====== Excerpted data ======

Lemma load_settings_spec now p p' r :
  load_settings now p = (p', r) ->
  keeps_lists (a_global (p_app p)) (a_global (p_app p')) /\
  (r = Ok tt -> exists (obj : J) g1,
     load_json config_filename (a_world (p_app p)) = Some obj /\
     populate_json parse_duration plugins obj acl_config_web now (a_global (p_app p)) = (g1, Ok tt) /\
     p' = set_app (set_global g1 (p_app p)) p /\ m_name g1 <> []).
Proof.
  unfold load_settings. rewrite st_bind_gets.
  destruct (load_json config_filename (a_world (p_app p))) as [obj|]; [|by intros [= <- <-]].
  rewrite st_bind_lift.
  destruct (populate_json parse_duration plugins obj acl_config_web now (a_global (p_app p)))
    as [g1 r1] eqn:Ep.
  pose proof (populate_settings_lists obj now _ _ _ Ep) as Hl.
  assert (on_app (on_global (populate_json parse_duration plugins obj acl_config_web now)) p
          = (set_app (set_global g1 (p_app p)) p, r1)) as Eo
    by (unfold on_app, on_global; by rewrite Ep).
  intros E. destruct r1 as [[]|e|].
  - rewrite (st_bind_Ok _ _ _ _ _ Eo), st_bind_gets in E. injection E as <- <-. split; [done|].
    cbn. case_bool_decide; [done|]. intros _. by exists obj, g1.
  - rewrite (st_bind_Throw _ _ _ _ _ Eo) in E. by injection E as <- <-.
  - unfold mbind, st_bind in E. rewrite Eo in E. by injection E as <- <-.
Qed.

Lemma own_certificate_spec p p' r :
  own_certificate p = (p', r) ->
  same_global p p' /\
  forall name, r = Ok name -> name <> [] ->
    exists c certs,
      load_certificates_file my_public_cert_name [] (a_world (p_app p)) = (true, c :: certs) /\
      name = get_common_name c.
Proof.
  intros E. split.
  - revert p p' r E. change (preserves same_global own_certificate).
    pose proof check_private_keeps. pose proof generate_keeps.
    assert (preserves keeps_global check_public) by (intros ? ? ? Ec; apply check_public_spec in Ec; apply Ec).
    unfold own_certificate. frames.
  - intros name -> Hn. unfold own_certificate in E.
    apply st_bind_inv in E as (p1 & load_private & E1 & E).
    apply st_bind_inv in E as (p2 & [load_public common_name] & E2 & E).
    apply st_bind_inv in E as (p3 & [] & _ & E). apply st_bind_inv in E as (p4 & [] & _ & E).
    injection E as _ <-. unfold on_app in E1, E2.
    destruct (check_private (p_app p)) as [a1 r1] eqn:Ep. injection E1 as <- ->.
    cbn [set_app p_app] in E2. destruct (check_public a1) as [a2 r2] eqn:Ec. injection E2 as _ ->.
    apply check_private_keeps in Ep as [_ Hf].
    apply check_public_spec in Ec as [_ Hc]. rewrite <- (load_certificates_same _ [] _ _ Hf).
    by apply (Hc load_public).
Qed.

Lemma load_own_spec now p p' r :
  load_own now p = (p', r) ->
  keeps_lists (a_global (p_app p)) (a_global (p_app p')) \/
  exists c certs,
    load_certificates_file my_public_cert_name [] (a_world (p_app p)) = (true, c :: certs) /\
    m_name (a_global (p_app p)) <> [] /\ get_common_name c = m_name (a_global (p_app p)).
Proof.
  intros E. unfold load_own in E.
  apply st_bind_split in E as [(p1 & common_name & E1 & E)|(r1 & E1 & _)].
  2:{ left. apply own_certificate_spec in E1 as [-> _]. reflexivity. }
  apply own_certificate_spec in E1 as [Hg Hc]. unfold same_global in Hg. rewrite <- Hg.
  assert (exists p2 r2, on_app (load_connections common_name now) p1 = (p2, r2) /\ same_global p2 p')
    as (p2 & r2 & E2 & Hg2).
  { apply st_bind_split in E as [(p2 & [] & E2 & E)|(r2 & E2 & _)].
    - exists p2, (Ok tt). split; [done|]. revert E.
      match goal with |- ?m p2 = _ -> _ => assert (preserves same_global m) as Hm by frames end. apply Hm.
    - exists p', r2. by split. }
  unfold same_global in Hg2. rewrite Hg2. unfold on_app in E2.
  destruct (load_connections common_name now (p_app p1)) as [a2 r3] eqn:El. injection E2 as <- _.
  apply load_connections_spec in El as [?|[Hn En]]; [by left|].
  right. destruct (Hc common_name eq_refl) as (c & certs & Hl & Ec); [congruence|].
  exists c, certs. split_and!; [done..|congruence].
Qed.

End own_certificate.

(** ** Lemmas: the loop *)

(** The exit code is as before. *)
Definition same_exit (p p' : program) : Prop := exit_code p' = exit_code p.

#[export] Instance same_exit_preorder : PreOrder same_exit.
Proof. unfold same_exit. split; [done|]. intros ? ? ?. congruence. Qed.

Lemma same_exit_on_app {A} (m : st app A) : preserves same_exit (on_app m).
Proof. intros p p' r. unfold on_app. destruct (m _). by intros [= <- _]. Qed.

Lemma same_exit_openssl f : preserves same_exit (modify (fun p => set_openssl_count (f p) p)).
Proof. by intros p p' r [= <- _]. Qed.

#[export] Hint Resolve same_exit_on_app same_exit_openssl : frames.

Section loop.
Context `{Json J} `{X509 cert} `{Environment J}.

Lemma round_body_exit r p p' res : round_body r p = (p', res) -> exit_code p' = 0.
Proof.
  unfold round_body. rewrite st_bind_modify.
  match goal with |- ?m _ = _ -> _ => assert (preserves same_exit m) as Hm end.
  { unfold load_configuration, load_settings, load_own, own_certificate, generate. frames. }
  intros E. apply Hm in E. exact E.
Qed.

Lemma main_round_exit r p p' res :
  main_round r p = (p', res) -> exit_code p' = 0 \/ exit_code p' = 1.
Proof.
  unfold main_round. destruct (round_body r p) as [p1 r1] eqn:E. apply round_body_exit in E.
  destruct r1 as [b|e|]; [intros [= <- _]; by left| |intros [= <- _]; by left].
  destruct e; cbn [is_std_exception]; intros [= <- _]; cbn; by auto.
Qed.

(** A service that was shut down does nothing more. *)
Lemma run_stopped es a : a_running a = false -> run es a = (a, Ok true).
Proof. intros Ha. destruct es; cbn [run]; by rewrite st_bind_gets, Ha. Qed.

End loop.

(** ** Properties *)



(** Whatever happens in whatever number of rounds, another proxy the program
    knows is never forgotten: the list of the other proxies at the end begins
    with the list at the start, reloads included. *)
Theorem proxies_never_forgotten `{Json J} `{X509 cert} `{Environment J} rounds p :
  uniproxies (a_global (p_app p)) `prefix_of` uniproxies (a_global (p_app (fst (main rounds p)))).
Proof.
  destruct (main rounds p) as [p' r] eqn:E. exact (main_steps grows rounds p p' r E).
Qed.


(** A reload that a browser asks for happens when the timer fires, a stop and
    a SIGHUP at once: the service ends, with only its own flags changed, and
    what comes later is not looked at. *)
Theorem service_ends `{Json J} `{X509 cert} `{Environment J} post cookie rand now url old es a :
  a_running a = true -> check_remove_substr url (lit "/json") [] = Ok (false, old) ->
  (find_route routes url = Some ConfigReload ->
   run (Request post cookie rand now url :: TimerFires :: es) a
   = (set_service false false true a, Ok true)) /\
  (find_route routes url = Some Shutdown ->
   run (Request post cookie rand now url :: es) a
   = (set_service (a_timer a) false (a_reload a) a, Ok true)) /\
  run (Signal true :: es) a = (set_service (a_timer a) false true a, Ok true).
Proof.
  intros Ha Hu. split_and!.
  - intros Hr. cbn [run on_event]. rewrite st_bind_gets, Ha.
    rewrite (st_bind_Ok _ _ a (set_service true (a_running a) (a_reload a) a) tt).
    + rewrite st_bind_gets. cbn [set_service a_running]. rewrite Ha.
      rewrite (st_bind_Ok _ _ _ (set_service false false true a) tt) by done. by apply run_stopped.
    + unfold WebApp.main. rewrite Hu, st_bind_lift. unfold application_main. by rewrite Hr.
  - intros Hr. cbn [run on_event]. rewrite st_bind_gets, Ha.
    rewrite (st_bind_Ok _ _ a (set_service (a_timer a) false (a_reload a) a) tt).
    + by apply run_stopped.
    + unfold WebApp.main. rewrite Hu, st_bind_lift. unfold application_main. by rewrite Hr.
  - cbn [run on_event]. rewrite st_bind_gets, Ha.
    rewrite (st_bind_Ok _ _ a (set_service (a_timer a) false true a) tt) by done.
    by apply run_stopped.
Qed.

(** ** Witnesses *)

Definition program0 : program := {| p_app := app0; openssl_count := 0; exit_code := 0 |}.



Definition stop_round : round :=
  {| log_directory := Ok tt; new_service := Ok tt; load_time := 5; events := [Signal false] |}.


Lemma service_ends_witness :
  run [Request None None 0 0 (lit "/command/config/reload/"); TimerFires] app0
  = (set_service false false true app0, Ok true).
Proof.
  apply (service_ends None None 0 0 (lit "/command/config/reload/") [] [] app0);
    vm_compute; reflexivity.
Defined.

======

**Brief:** Repeat every line exactly, starting with the first line of the entries, and stop once the line containing "(g1, Ok tt) /\" has been given.

**Exercise solution:**
Lemma load_settings_spec now p p' r :
  load_settings now p = (p', r) ->
  keeps_lists (a_global (p_app p)) (a_global (p_app p')) /\
  (r = Ok tt -> exists (obj : J) g1,
     load_json config_filename (a_world (p_app p)) = Some obj /\
     populate_json parse_duration plugins obj acl_config_web now (a_global (p_app p)) = (g1, Ok tt) /\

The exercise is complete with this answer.